PROMPT:
Copy out each line of the material that includes the word "Hrej".

RAW DATA:
● ● ● ● ● ● ●
(** C1 as stated fails: the annotation goes from present to absent, its
    value changed, and the filter still rejects the event. *)
Lemma Update_rejects_present_to_absent :
  @request_of test_consts requesting_node <> @request_of test_consts bare_node /\
  @Update test_consts {| ObjectOld := Some requesting_node; ObjectNew := Some bare_node |}
  = false /\
  ~ (forall o n : Node,
       @Update test_consts {| ObjectOld := Some o; ObjectNew := Some n |} = true <->
       @request_of test_consts o <> @request_of test_consts n).
Proof.
  assert (Hne : @request_of test_consts requesting_node <> @request_of test_consts bare_node)
    by (by vm_compute).
  assert (Hrej : @Update test_consts
                   {| ObjectOld := Some requesting_node; ObjectNew := Some bare_node |} = false)
    by (by vm_compute).
  split; [done|]. split; [done|].
  intros Hall. apply Hall in Hne. rewrite Hrej in Hne. discriminate.
Qed.

End PredicateProps.

Module ClusterProps.
Import K8s Cluster.

Lemma go_lookup_json (m : gomap) (i : string) : go_lookup m i = json_map m !! i.
Proof. by destruct m. Qed.

Lemma go_lookup_of_json (m : gmap string string) (i : string) :
  go_lookup (of_json_map m) i = m !! i.
Proof. unfold of_json_map. case_decide; [by subst|done]. Qed.

Lemma go_index_lookup (m : gomap) (k v : string) :
  go_lookup m k = Some v -> go_index m k = v.
Proof. unfold go_index. by intros ->. Qed.

Lemma diff_map_store (a : gomap) (k v : string) :
  go_lookup a k <> Some v ->
  diff_map a (go_store a k v) = {[ k := Some v ]}.
Proof.
  intros Hne. apply map_eq; intros i. unfold diff_map, go_store; simpl.
  rewrite lookup_merge. rewrite go_lookup_json in Hne.
  destruct (decide (k = i)) as [<-|Hki].
  - rewrite lookup_insert_eq, lookup_singleton_eq.
    destruct (json_map a !! k) as [o|]; simpl; [|done].
    case_decide; [congruence|done].
  - rewrite lookup_insert_ne, lookup_singleton_ne by done.
    destruct (json_map a !! i) as [o|]; simpl; [|done]. by case_decide.
Qed.

Lemma diff_map_refl (a : gomap) : diff_map a a = ∅.
Proof.
  apply map_eq; intros i. unfold diff_map. rewrite lookup_merge, lookup_empty.
  destruct (json_map a !! i); simpl; [|done]. by case_decide.
Qed.

Lemma diff_field_refl {A} `{EqDecision A} (x : A) : diff_field x x = None.
Proof. unfold diff_field. by case_decide. Qed.

Lemma apply_map_singleton (cur : gomap) (k v i : string) :
  go_lookup (apply_map cur {[ k := Some v ]}) i =
  if decide (k = i) then Some v else go_lookup cur i.
Proof.
  unfold apply_map. rewrite go_lookup_of_json, lookup_merge, go_lookup_json.
  case_decide as Hki.
  - subst. rewrite lookup_singleton_eq. by destruct (json_map cur !! i).
  - rewrite lookup_singleton_ne by done. by destruct (json_map cur !! i).
Qed.

Lemma apply_map_empty (cur : gomap) (i : string) :
  go_lookup (apply_map cur ∅) i = go_lookup cur i.
Proof.
  unfold apply_map. rewrite go_lookup_of_json, lookup_merge, go_lookup_json, lookup_empty.
  by destruct (json_map cur !! i).
Qed.

(** The patch of a node against the same node with one annotation set. *)
Lemma patch_of_store (n : Node) (a : gomap) (k v : string) :
  json_map a = json_map (Annotations (meta n)) ->
  go_lookup (Annotations (meta n)) k <> Some v ->
  CreateTwoWayMergePatch n (set_annotations (set_annotations n a) (go_store a k v))
  = annotation_patch k v.
Proof.
  intros Hja Hne. unfold CreateTwoWayMergePatch, annotation_patch; simpl.
  rewrite !diff_field_refl, diff_map_refl. f_equal.
  unfold go_store. rewrite Hja.
  by apply (diff_map_store (Annotations (meta n))).
Qed.

Lemma applyPatch_annotation_frame (k v : string) (cur : Node) :
  same_but_annotation k (applyPatch (annotation_patch k v) cur) cur /\
  go_lookup (Annotations (meta (applyPatch (annotation_patch k v) cur))) k = Some v.
Proof.
  unfold same_but_annotation; simpl. repeat split.
  - intros i. apply apply_map_empty.
  - intros i Hi. rewrite apply_map_singleton. by case_decide.
  - by destruct cur as [m [] st].
  - by destruct cur as [m sp []].
  - rewrite apply_map_singleton. by case_decide.
Qed.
● ● ● ● ● ● ●
EXPECTED OUTPUT:
  assert (Hrej : @Update test_consts
  intros Hall. apply Hall in Hne. rewrite Hrej in Hne. discriminate.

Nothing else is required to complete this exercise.